▶ What to work on: Take the lines below from the first through the one that contains "history, with no" and copy them exactly.

Record extracts below:

(* ===== verification/TwabSpec.v ===== *)
(** * What a replay is supposed to compute

    The rules of engineering spec 4.2-4.3 stated over the account statements of a
    history, with no state, no order of logs and no accrual: balances are sums,
    a TWAB is the sum of the balance over the seconds of the window divided by
    3600, the first buy and the last sell are the earliest credit and the latest
    debit. [Replay] is proved against them in [TwabReplay]. *)
From S2P Require Import Prelude Sorts Bytes Twab.

(** ** Account statements *)

Definition value_of (tr : Transfer) : Z := default 0 (tr_Value tr).

(** A movement: when, and by how much. *)
Definition entry : Type := Z * Z.

Definition debit_entries (a : Address) (tr : Transfer) : list entry :=
  if decide (tr_From tr = a ∧ a ≠ zeroAddress ∧ 0 < value_of tr)
  then [(tr_Timestamp tr, - value_of tr)] else [].
Definition credit_entries (a : Address) (tr : Transfer) : list entry :=
  if decide (tr_To tr = a ∧ a ≠ zeroAddress ∧ 0 < value_of tr)
  then [(tr_Timestamp tr, value_of tr)] else [].

(** What one transfer writes on the statement of [a]. *)
Definition entries_of (a : Address) (tr : Transfer) : list entry :=
  debit_entries a tr ++ credit_entries a tr.

(** The statement of [a]: every movement of its balance. *)
Definition entries (a : Address) (h : list Transfer) : list entry := h ≫= entries_of a.

(** ** Balances and the time-weighted average *)

Definition upto (t : Z) (e : entry) : Z := if e.1 <=? t then e.2 else 0.

(** The balance of a statement once every movement up to second [t] is made. *)
Definition bal_at (es : list entry) (t : Z) : Z := sum_of (upto t) es.

(** The balance summed over the [n] seconds from [s]. *)
Definition area (es : list entry) (s : Z) (n : nat) : Z :=
  sum_of (λ k, bal_at es (s + Z.of_nat k)) (seq 0 n).

Definition balance_at (h : list Transfer) (a : Address) (t : Z) : Z := bal_at (entries a h) t.

(** TWAB: the balance averaged over the seconds of the Epoch, floored. *)
Definition twab_of (epochID : Z) (h : list Transfer) (a : Address) : Z :=
  area (entries a h) (w_Start (WindowOf epochID)) (Z.to_nat EpochSeconds) / EpochSeconds.

(** ** First buy, last sell *)

Definition buys (es : list entry) : list Z := fst <$> filter (λ e, 0 < e.2) es.
Definition sells (es : list entry) : list Z := fst <$> filter (λ e, e.2 < 0) es.
Definition before (t : Z) (es : list entry) : list entry := filter (λ e, e.1 < t) es.

Definition first_buy (epochID : Z) (h : list Transfer) (a : Address) : Z :=
  default 0 (min_of (buys (before (w_End (WindowOf epochID)) (entries a h)))).
Definition last_sell (epochID : Z) (h : list Transfer) (a : Address) : Z :=
  default 0 (max_of (sells (before (w_End (WindowOf epochID)) (entries a h)))).

(** ** The Excluded set and the Holders of an Epoch *)

Definition is_excluded (epochID : Z) (xs : list Exclusion) (a : Address) : Prop :=
  ∃ x, x ∈ xs ∧ ex_Account x = a ∧ ex_Timestamp x < w_End (WindowOf epochID).

#[global] Instance is_excluded_dec epochID xs a : Decision (is_excluded epochID xs a).
Proof.
  refine (cast_if (decide (Exists (λ x, ex_Account x = a ∧
    ex_Timestamp x < w_End (WindowOf epochID)) xs))); abstract by rewrite Exists_exists in *.
Defined.

Definition holder_at (epochID : Z) (h : list Transfer) (a : Address) : Holder :=
  mkHolder a (twab_of epochID h a) (first_buy epochID h a) (last_sell epochID h a).

(** [hs] is exactly the eligible Holders of the Epoch, ascending by address. *)
Definition is_holders (epochID : Z) (h : list Transfer) (xs : list Exclusion)
    (hs : list Holder) : Prop :=
  StronglySorted (cmp_lt compareHolders) hs ∧
  ∀ x, x ∈ hs ↔ x = holder_at epochID h (h_Account x) ∧ 0 < h_TWAB x ∧
                ¬ is_excluded epochID xs (h_Account x).

(** ** Which histories are complete *)

(** A transfer of the Epoch or before it carries a value that is there and is
    not negative. *)
Definition values_ok (limit : Z) (h : list Transfer) : Prop :=
  ∀ tr, tr ∈ h → tr_Timestamp tr < limit → ∃ v, tr_Value tr = Some v ∧ 0 ≤ v.

(** Nobody has sent more than it held, once every transfer of the second is made. *)
Definition senders_ok (limit : Z) (h : list Transfer) : Prop :=
  ∀ tr, tr ∈ h → tr_Timestamp tr < limit → 0 < value_of tr → tr_From tr ≠ zeroAddress →
        0 ≤ balance_at h (tr_From tr) (tr_Timestamp tr).

Definition history_ok (limit : Z) (h : list Transfer) : Prop :=
  values_ok limit h ∧ senders_ok limit h.

(** The Epoch ids whose window does not overflow an int64. *)
Definition epoch_ok (epochID : Z) : Prop :=
  0 ≤ epochID ∧ EpochSeconds * (epochID + 1) < 2 ^ 63.

(** ** Lemmas on windows *)

Lemma WindowOf_ok epochID :
  epoch_ok epochID →
  WindowOf epochID = mkWindow (EpochSeconds * epochID) (EpochSeconds * (epochID + 1)).
Proof.
  unfold epoch_ok, WindowOf, EpochSeconds. intros [? ?].
  rewrite (i64_id epochID), (i64_id (epochID * 3600)), i64_id by (unfold is_i64; lia).
  f_equal; lia.
Qed.

(** ** Lemmas on statements *)

Section entries.
Implicit Types (es : list entry) (h : list Transfer) (a : Address).

Lemma entries_cons a tr h : entries a (tr :: h) = entries_of a tr ++ entries a h.
Proof. done. Qed.

Lemma entries_app a h1 h2 : entries a (h1 ++ h2) = entries a h1 ++ entries a h2.
Proof. apply bind_app. Qed.

Lemma entries_snoc a h tr : entries a (h ++ [tr]) = entries a h ++ entries_of a tr.
Proof. rewrite entries_app. unfold entries. cbn. by rewrite app_nil_r. Qed.

Lemma entries_perm a h h' : h ≡ₚ h' → entries a h ≡ₚ entries a h'.
Proof. intros Hp. unfold entries. by rewrite Hp. Qed.

Lemma elem_of_entries a h e :
  e ∈ entries a h ↔ ∃ tr, tr ∈ h ∧ e ∈ entries_of a tr.
Proof. unfold entries. rewrite list_elem_of_bind. naive_solver. Qed.

Lemma entries_of_time a tr e : e ∈ entries_of a tr → e.1 = tr_Timestamp tr.
Proof.
  unfold entries_of, debit_entries, credit_entries. rewrite elem_of_app.
  repeat case_decide; set_solver.
Qed.

Lemma entries_zero h : entries zeroAddress h = [].
Proof.
  induction h as [|tr h IH]; [done|]. rewrite entries_cons, IH.
  unfold entries_of, debit_entries, credit_entries.
  repeat case_decide; [naive_solver..|done].
Qed.

Lemma bal_at_app es1 es2 t : bal_at (es1 ++ es2) t = bal_at es1 t + bal_at es2 t.
Proof. apply sum_of_app. Qed.

Lemma bal_at_perm es es' t : es ≡ₚ es' → bal_at es t = bal_at es' t.
Proof. apply sum_of_perm. Qed.

Lemma bal_at_all es t : Forall (λ e, e.1 ≤ t) es → bal_at es t = sum_of snd es.
Proof.
  rewrite Forall_forall. intros H. apply sum_of_ext. intros e He. unfold upto.
  by rewrite (proj2 (Z.leb_le _ _) (H e He)).
Qed.

Lemma bal_at_later es t : Forall (λ e, t < e.1) es → bal_at es t = 0.
Proof.
  rewrite Forall_forall. intros H. apply sum_of_0. intros e He. unfold upto.
  by rewrite (proj2 (Z.leb_gt _ _) (H e He)).
Qed.

Lemma area_ext es es' s n :
  (∀ t, s ≤ t < s + Z.of_nat n → bal_at es t = bal_at es' t) → area es s n = area es' s n.
Proof.
  intros H. apply sum_of_ext. intros k [_ Hk]%elem_of_seq. apply H. lia.
Qed.

(** Movements at or after the end of a span leave its area alone. *)
Lemma area_app_later es es2 s n :
  Forall (λ e, s + Z.of_nat n ≤ e.1) es2 → area (es ++ es2) s n = area es s n.
Proof.
  intros H. apply area_ext. intros t Ht. rewrite bal_at_app, (bal_at_later es2); [lia|].
  eapply Forall_impl; [exact H|]. cbn. lia.
Qed.

(** Extending a span over which nothing moves. *)
Lemma area_extend es s n m :
  Forall (λ e, e.1 ≤ s + Z.of_nat n) es →
  area es s (n + m) = area es s n + Z.of_nat m * sum_of snd es.
Proof.
  intros H. unfold area. rewrite seq_app, sum_of_app. f_equal.
  rewrite (sum_of_ext _ (λ _, sum_of snd es)).
  { rewrite sum_of_const, length_seq. lia. }
  intros k [Hk _]%elem_of_seq. apply bal_at_all.
  eapply Forall_impl; [exact H|]. cbn. lia.
Qed.

Lemma buys_app es1 es2 : buys (es1 ++ es2) = buys es1 ++ buys es2.
Proof. unfold buys. by rewrite filter_app, fmap_app. Qed.
Lemma sells_app es1 es2 : sells (es1 ++ es2) = sells es1 ++ sells es2.
Proof. unfold sells. by rewrite filter_app, fmap_app. Qed.
Lemma before_app t es1 es2 : before t (es1 ++ es2) = before t es1 ++ before t es2.
Proof. apply filter_app. Qed.

Lemma before_all t es : Forall (λ e, e.1 < t) es → before t es = es.
Proof. apply filter_all. Qed.
Lemma before_none t es : Forall (λ e, t ≤ e.1) es → before t es = [].
Proof. intros H. apply filter_none. eapply Forall_impl; [exact H|]. cbn. lia. Qed.

Lemma elem_of_buys t es : t ∈ buys es ↔ ∃ v, (t, v) ∈ es ∧ 0 < v.
Proof.
  unfold buys. rewrite list_elem_of_fmap. setoid_rewrite list_elem_of_filter. split.
  - intros ([t' v] & -> & ? & ?). by exists v.
  - intros (v & ? & ?). by exists (t, v).
Qed.
Lemma elem_of_sells t es : t ∈ sells es ↔ ∃ v, (t, v) ∈ es ∧ v < 0.
Proof.
  unfold sells. rewrite list_elem_of_fmap. setoid_rewrite list_elem_of_filter. split.
  - intros ([t' v] & -> & ? & ?). by exists v.
  - intros (v & ? & ?). by exists (t, v).
Qed.
End entries.

(** The specification reads a history as a multiset. *)
#[export] Instance entries_proper a : Proper ((≡ₚ) ==> (≡ₚ)) (entries a).
Proof. intros h h' Hp. by apply entries_perm. Qed.

Section multiset.
Context (h h' : list Transfer) (Hp : h ≡ₚ h').

Lemma balance_at_perm a t : balance_at h a t = balance_at h' a t.
Proof. apply bal_at_perm. by rewrite Hp. Qed.

Lemma twab_of_perm epochID a : twab_of epochID h a = twab_of epochID h' a.
Proof. unfold twab_of. f_equal. apply area_ext. intros. apply balance_at_perm. Qed.

Lemma holder_at_perm epochID a : holder_at epochID h a = holder_at epochID h' a.
Proof.
  unfold holder_at, first_buy, last_sell. rewrite twab_of_perm. do 2 f_equal.
  - apply min_of_perm. unfold buys, before. by rewrite Hp.
  - apply max_of_perm. unfold sells, before. by rewrite Hp.
Qed.

Lemma history_ok_perm limit : history_ok limit h → history_ok limit h'.
Proof.
  intros [Hv Hs]. split; intros tr Htr; rewrite <-Hp in Htr; [by apply Hv|].
  rewrite <-balance_at_perm. by apply Hs.
Qed.

Lemma is_holders_perm epochID xs hs :
  is_holders epochID h xs hs → is_holders epochID h' xs hs.
Proof. intros [Hs Hin]. split; [done|]. intros x. rewrite Hin. by rewrite holder_at_perm. Qed.
End multiset.

(** The Holders of an Epoch are one list: address order leaves no choice. *)
Lemma is_holders_unique epochID h xs hs hs' :
  is_holders epochID h xs hs → is_holders epochID h xs hs' → hs = hs'.
Proof.
  intros [Hs Hin] [Hs' Hin'].
  assert (∀ l, StronglySorted (cmp_lt compareHolders) l → NoDup l) as Hnd.
  { induction 1 as [|x l _ IH Hx]; constructor; [|done]. rewrite Forall_forall in Hx.
    intros Hxl. specialize (Hx x Hxl). unfold cmp_lt in Hx. by rewrite (cmp_refl _) in Hx. }
  eapply StronglySorted_unique_strong; [|done|done|].
  - intros x y _ _ Hxy Hyx. unfold cmp_lt in *.
    rewrite (cmp_antisym (cmp:=compareHolders) x y), Hxy in Hyx. done.
  - apply NoDup_Permutation; [by apply Hnd..|]. intros x. by rewrite Hin, Hin'.
Qed.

End of Record extracts.

▶ Exercise answer:
(* ===== verification/TwabSpec.v ===== *)
(** * What a replay is supposed to compute

    The rules of engineering spec 4.2-4.3 stated over the account statements of a
    history, with no state, no order of logs and no accrual: balances are sums,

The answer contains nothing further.